Marshmallow Meltdown….

At some point mid marshmallow bag I realized our two oldest were responsible for eating all but one of the many, many roasted marshmallows that had either caught fire, barely kissed the smoke above the campfire flames or that one in a million, perfectly browned on the outside, warm and gooey on the inside. One in a million, that sounds right. I ate one and they ate a million.

I watched as my seven year old had a sugar-induced meltdown (not unlike a marshmallow being licked by flames) she became puffy, white and melted into a puddle on the ground in an uncontrollable tantrum unlike any I had seen before.
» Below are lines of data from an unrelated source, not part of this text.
(** ** Removal *)

Lemma flag_shape_release t fs : flag_shape (release t fs) = flag_shape fs.
Proof.
  unfold release. destruct (Dict.get t fs) eqn:G; [|reflexivity].
  now apply (flag_shape_set t t0).
Qed.

Lemma remove_player_game pid s :
  game (remove_player pid s)
  = match Dict.get pid (players (game s)) with
    | None => set_players (Dict.pop pid (players (game s))) (game s)
    | Some player =>
        let fs := flags (game s) in
        let fs := if Player.red player then release "red" fs else fs in
        let fs := if Player.blue player then release "blue" fs else fs in
        set_flags fs (set_players (Dict.pop pid (players (game s))) (game s))
    end.
Proof. unfold remove_player. destruct (Dict.get pid _); reflexivity. Qed.

Lemma wf_game_remove_player pid s :
  wf_game (game s) -> wf_game (game (remove_player pid s)).
Proof.
  intros (WF & WS & WT). rewrite remove_player_game.
  assert (Forall (fun kp => wf_team (snd kp)) (Dict.pop pid (players (game s)))) as WT'.
  { unfold wf_teams in WT. rewrite Forall_forall in *. intros x I.
    apply WT. now apply in_pop in I. }
  destruct (Dict.get pid (players (game s))) as [player|].
  - repeat split; try assumption.
    apply wf_flags_shape. simpl.
    destruct (Player.red player), (Player.blue player);
      rewrite ?flag_shape_release; now apply wf_flags_shape.
  - repeat split; assumption.
Qed.

Lemma remove_player_releases_carried pid s player t flag :
  wf_flags (game s) ->
  Dict.get pid (players (game s)) = Some player ->
  carries player t = true ->
  Dict.get t (flags (game s)) = Some flag ->
  Dict.get t (flags (game (remove_player pid s))) = Some (Flag.reset flag).
Proof.
  intros (fr & fb & Fs & Tr & Tb) G C GF.
  rewrite remove_player_game, G. simpl. rewrite Fs in *.
  unfold carries in C.
  destruct (String.eqb t "red") eqn:R.
  - apply String.eqb_eq in R. subst t. rewrite C.
    simpl in GF. injection GF as <-.
    destruct (Player.blue player); reflexivity.
  - destruct (String.eqb t "blue") eqn:B; [|discriminate].
    apply String.eqb_eq in B. subst t. rewrite C.
    simpl in GF. injection GF as <-.
    destruct (Player.red player); reflexivity.
Qed.

Lemma remove_player_leaves_no_reference pid s player :
  wf_flags (game s) -> carrier_consistent (game s) ->
  Dict.get pid (players (game s)) = Some player ->
  forall t f, In (t, f) (flags (game (remove_player pid s))) -> Flag.carrier f <> Some pid.
Proof.
  intros (fr & fb & Fs & Tr & Tb) CC G t f I C.
  assert (forall t0 f0, In (t0, f0) (flags (game s)) -> Flag.carrier f0 = Some pid ->
                        carries player (Flag.team f0) = true) as Ind.
  { intros t0 f0 I0 C0. destruct (proj1 (CC t0 f0 I0 pid) C0) as (p & Gp & Cp).
    congruence. }
  rewrite remove_player_game, G in I. simpl in I. rewrite Fs in *.
  assert (Flag.carrier fr = Some pid -> Player.red player = true) as Rd.
  { intros C0. specialize (Ind "red" fr (or_introl eq_refl) C0). now rewrite Tr in Ind. }
  assert (Flag.carrier fb = Some pid -> Player.blue player = true) as Bl.
  { intros C0. specialize (Ind "blue" fb (or_intror (or_introl eq_refl)) C0).
    now rewrite Tb in Ind. }
  destruct (Player.red player), (Player.blue player); simpl in I;
    destruct I as [[= <- <-]|[[= <- <-]|[]]]; simpl in C;
    try discriminate; auto; try (specialize (Rd C)); try (specialize (Bl C));
    discriminate.
Qed.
In her mile-a-minute rant, she began sobbing, sliding further down the metaphorical roasting stick into insanity, groaning about everything from being picked on for being the oldest, Ellie’s tattle tailing antics (we really should address this), the amount of sticky white stuff permanently matting down her hair and of all things, her claims her sister had eaten more marshmallows than she had which I was in no position to deny as I too was feeling a twitch coming on and that was from just the one hot ball of sweet fluff.

She calmed down eventually after we brushed her teeth seven times to peel away the brown outer layer followed by the white inner layer of sugar and ultimately expose enamel.

I’m not sure if it was calming so much as it was slipping into a coma that finally helped settle her to sleep.

I went to check on her a little later and she was in a deep sleep. While I have no way of knowing what she was dreaming about, in the darkness it did appear she was chewing her pillow.